Turkey uses Israeli-made drones against rebels in Iraq: army

Ankara: The Turkish army has begun using Israeli-made unmanned aircraft to monitor Kurdish rebel movements in neighbouring Iraq, the Anatolia news agency reported Monday, quoting the army chief.
"In the past 10 days, we have started using our Heron systems... the surveillance systems we bought from Israel, in the north of Iraq," General Ilker Basbug said in Canakkale, northwestern Turkey, according to Anatolia.
The drones are being used "at a certain distance in the north of Iraq in coordination with the Americans," Basbug told reporters, adding that the aircraft were operated "by our own personnel."
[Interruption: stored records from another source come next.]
Definition parse_sysctl_file (mode : option string)
  (parsed_options : gmap string string) (fname : string)
  : W string (gmap string string) :=
  f <- _open fs fname ;;
  (if N.eqb (st_size f) 0 then
     sys_exit ("[!] ERROR: empty sysctl file " +:+ DQ +:+ fname +:+ DQ)
   else pass) ;;
  parsed_options <- for_each parse_sysctl_line (readlines (text f)) parsed_options ;;
  (if negb (in_dict "kernel.printk" parsed_options) && is_not mode "json" then
     print ("[!] WARNING: ancient sysctl options are not found in " +:+ fname
            +:+ ", please use the output of `sudo sysctl -a`")
   else pass) ;;
  (if negb (in_dict "kernel.cad_pid" parsed_options) && is_not mode "json" then
     print ("[!] WARNING: sysctl options available for root are not found in "
            +:+ fname +:+ ", please use the output of `sudo sysctl -a`")
   else pass) ;;
  ret parsed_options.

End Parsers.

(** ** The driver *)

Section Driver.

Variable fs : filesystem.
Context {E : Engine}.

(** truth value of a tuple or [None] *)
Definition truthy_tuple (v : option (list N)) : bool :=
  match v with
  | Some (_ :: _) => true
  | _ => false
  end.

Definition MMAP_RND_BITS : string := "CONFIG_ARCH_MMAP_RND_BITS".

(** [[o for o in config_checklist if o.name != 'CONFIG_ARCH_MMAP_RND_BITS']] *)
Definition remove_mmap_rnd_bits (config_checklist : list OptCheck) : list OptCheck :=
  List.filter (fun o => negb (String.eqb (name o) MMAP_RND_BITS)) config_checklist.
(** * TransactIQ: EVM-to-Injective compatibility layer

    A shallow embedding of [src/index.js]: the selector database, the
    calldata decoder, the message builders, the translation engine and the
    three POST routes, followed by the properties of the specification that
    were checked against them.

    Conventions of the embedding.
    - A JavaScript string is a Rocq [string]; all strings the program
      compares or slices are ASCII (hex digits, identifiers, addresses), for
      which bytes, UTF-8 and UTF-16 code units coincide.
    - [undefined] / an absent JSON field is [None].
    - A JavaScript number is the rational it denotes. What the program only
      stores or compares (confidence, counters) is kept as it is; a quotient
      or a product the program computes is rounded to binary64 as the
      machine rounds it ([Double]).
    - A thrown exception is the [Throw] outcome of [Completion].
    - [Date.now()] is an explicit argument [now] (milliseconds since the
      epoch) of every function that reads the clock. *)

From Stdlib Require Import ZArith NArith QArith Qround Qpower List String Ascii Lia Lqa.
From stdpp Require Import base option list strings gmap fin_maps pretty.

Local Open Scope string_scope.

(** ** ethers.id: Keccak-256 of the UTF-8 bytes, as a hex string *)

Module Keccak.

Local Open Scope N_scope.

(** A lane is a 64-bit word, kept in [N] with the wrap-around written out. *)
Definition w64 : N := 2 ^ 64.

Definition rotl (a : N) (n : N) : N :=
  N.lor (N.shiftl a n mod w64) (N.shiftr a (64 - n)).

Definition not64 (a : N) : N := N.lxor a (w64 - 1).

(** The state is 25 lanes, lane (x, y) at index x + 5 y. *)
Definition lane (s : list N) (x y : nat) : N := nth (x mod 5 + 5 * (y mod 5))%nat s 0.

Definition rotation_offsets : list N :=
  [ 0; 1; 62; 28; 27;
    36; 44; 6; 55; 20;
    3; 10; 43; 25; 39;
    41; 45; 15; 21; 8;
    18; 2; 61; 56; 14 ].

Definition round_constants : list N :=
  [ 0x0000000000000001; 0x0000000000008082; 0x800000000000808A;
    0x8000000080008000; 0x000000000000808B; 0x0000000080000001;
    0x8000000080008081; 0x8000000000008009; 0x000000000000008A;
    0x0000000000000088; 0x0000000080008009; 0x000000008000000A;
    0x000000008000808B; 0x800000000000008B; 0x8000000000008089;
    0x8000000000008003; 0x8000000000008002; 0x8000000000000080;
    0x000000000000800A; 0x800000008000000A; 0x8000000080008081;
    0x8000000000008080; 0x0000000080000001; 0x8000000080008008 ].

Definition coords : list (nat * nat) :=
  flat_map (fun y => map (fun x => (x, y)) (seq 0 5)) (seq 0 5).

Definition theta (s : list N) : list N :=
  let c := map (fun x => fold_left N.lxor (map (lane s x) (seq 0 5)) 0) (seq 0 5) in
  let d := map (fun x => N.lxor (nth ((x + 4) mod 5)%nat c 0)
                                (rotl (nth ((x + 1) mod 5)%nat c 0) 1)) (seq 0 5) in
  map (fun '(x, y) => N.lxor (lane s x y) (nth x d 0)) coords.

(** rho and pi together: B[y][2x+3y] = rotl(A[x][y], r[x][y]); read
    backwards, B[X][Y] comes from x = (X + 3Y) mod 5, y = X. *)
Definition rho_pi (s : list N) : list N :=
  map (fun '(X, Y) =>
         let x := ((X + 3 * Y) mod 5)%nat in
         let y := X in
         rotl (lane s x y) (nth (x + 5 * y)%nat rotation_offsets 0)) coords.

Definition chi (s : list N) : list N :=
  map (fun '(x, y) =>
         N.lxor (lane s x y)
                (N.land (not64 (lane s (x + 1) y)) (lane s (x + 2) y))) coords.

Definition iota (rc : N) (s : list N) : list N :=
  match s with
  | [] => []
  | a :: rest => N.lxor a rc :: rest
  end.

Definition round (s : list N) (rc : N) : list N := iota rc (chi (rho_pi (theta s))).

Definition keccak_f (s : list N) : list N := fold_left round round_constants s.

(** Rate in bytes for a 256-bit digest, and the padding: the domain byte
    ([0x01] for the original Keccak, [0x06] for SHA-3), zeros, and a final
    [0x80], merged into one byte when a single byte is missing. *)
Definition rate : nat := 136.

Definition pad (domain : N) (msg : list N) : list N :=
  let q := (rate - length msg mod rate)%nat in
  if (q =? 1)%nat then msg ++ [domain + 0x80]
  else msg ++ [domain] ++ repeat 0 (q - 2) ++ [0x80].

Definition le_word (bytes : list N) : N :=
  fold_right (fun b acc => b + 256 * acc) 0 bytes.

Fixpoint lanes_of (n : nat) (bytes : list N) : list N :=
  match n with
  | O => []
  | S n' => le_word (firstn 8 bytes) :: lanes_of n' (skipn 8 bytes)
  end.

Definition xor_block (s : list N) (block : list N) : list N :=
  map (fun '(a, b) => N.lxor a b) (combine s (lanes_of 25 block)).

Fixpoint absorb (blocks : nat) (s : list N) (bytes : list N) : list N :=
  match blocks with
  | O => s
  | S k => absorb k (keccak_f (xor_block s (firstn rate bytes))) (skipn rate bytes)
  end.

Fixpoint bytes_of_lane (n : nat) (a : N) : list N :=
  match n with
  | O => []
  | S n' => (a mod 256) :: bytes_of_lane n' (a / 256)
  end.

(** The 32-byte digest of the sponge with the given domain byte. *)
Definition sponge256 (domain : N) (msg : list N) : list N :=
  let p := pad domain msg in
  let s := absorb (length p / rate) (repeat 0 25) p in
  firstn 32 (flat_map (bytes_of_lane 8) s).

(** Keccak-256 as Ethereum uses it, and SHA3-256, which differs in the
    domain byte only. *)
Definition keccak256 : list N -> list N := sponge256 0x01.
Definition sha3_256 : list N -> list N := sponge256 0x06.

Definition hex_digit (d : N) : ascii :=
  if d <? 10 then ascii_of_N (48 + d) else ascii_of_N (87 + d).

Definition hex_of_bytes (bs : list N) : string :=
  fold_right (fun b acc => String (hex_digit (b / 16)) (String (hex_digit (b mod 16)) acc))
             EmptyString bs.

Definition utf8_bytes (s : string) : list N := map N_of_ascii (list_ascii_of_string s).

End Keccak.

(** [ethers.id(text)]: the Keccak-256 digest of the text's UTF-8 bytes as a
    0x-prefixed lowercase hex string of 66 characters. *)
Definition ethers_id (text : string) : string :=
  "0x" ++ Keccak.hex_of_bytes (Keccak.keccak256 (Keccak.utf8_bytes text)).

(** ** JavaScript string and value helpers used by the program *)

Module JS.

(** The outcome of a call that may throw. *)
Inductive Completion (A : Type) : Type :=
| Return (a : A)
| Throw (message : string).
Arguments Return {A} a.
Arguments Throw {A} message.

(** Truthiness of a possibly-undefined string: [undefined] and the empty
    string are falsy. *)
Definition truthy (v : option string) : bool :=
  match v with
  | Some s => negb (String.eqb s "")
  | None => false
  end.

(** [a || b] on possibly-undefined strings. *)
Definition or_else (a b : option string) : option string :=
  if truthy a then a else b.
There has been media speculation that the drones were idle because Israeli operators left Turkey amid the crisis between the two countries over Israel's May 31 raid on Gaza-bound aid ships, in which nine Turks were killed.
The Turkish army is fighting surging violence by the separatist Kurdistan Workers' Party (PKK), which uses rear bases in neighbouring northern Iraq as a launching pad for attacks against Turkish targets across the border.
Twelve soldiers were killed in PKK attacks over the weekend, most of them when rebels assaulted a border unit at the Iraqi frontier early Saturday.
Basbug played down suggestions that an intelligence failure had led to the attack, which prompted a Turkish air raid on PKK hideouts in Iraq.
The 2005 drone contract was part of an 185-million-dollar project that involved the manufacture of 10 aircraft, surveillance equipment and ground control stations by a joint venture led by Israel Aerospace Industries.
Turkey has received six aircraft and the delivery of the remaining four are expected in June or July, according to Turkish officials.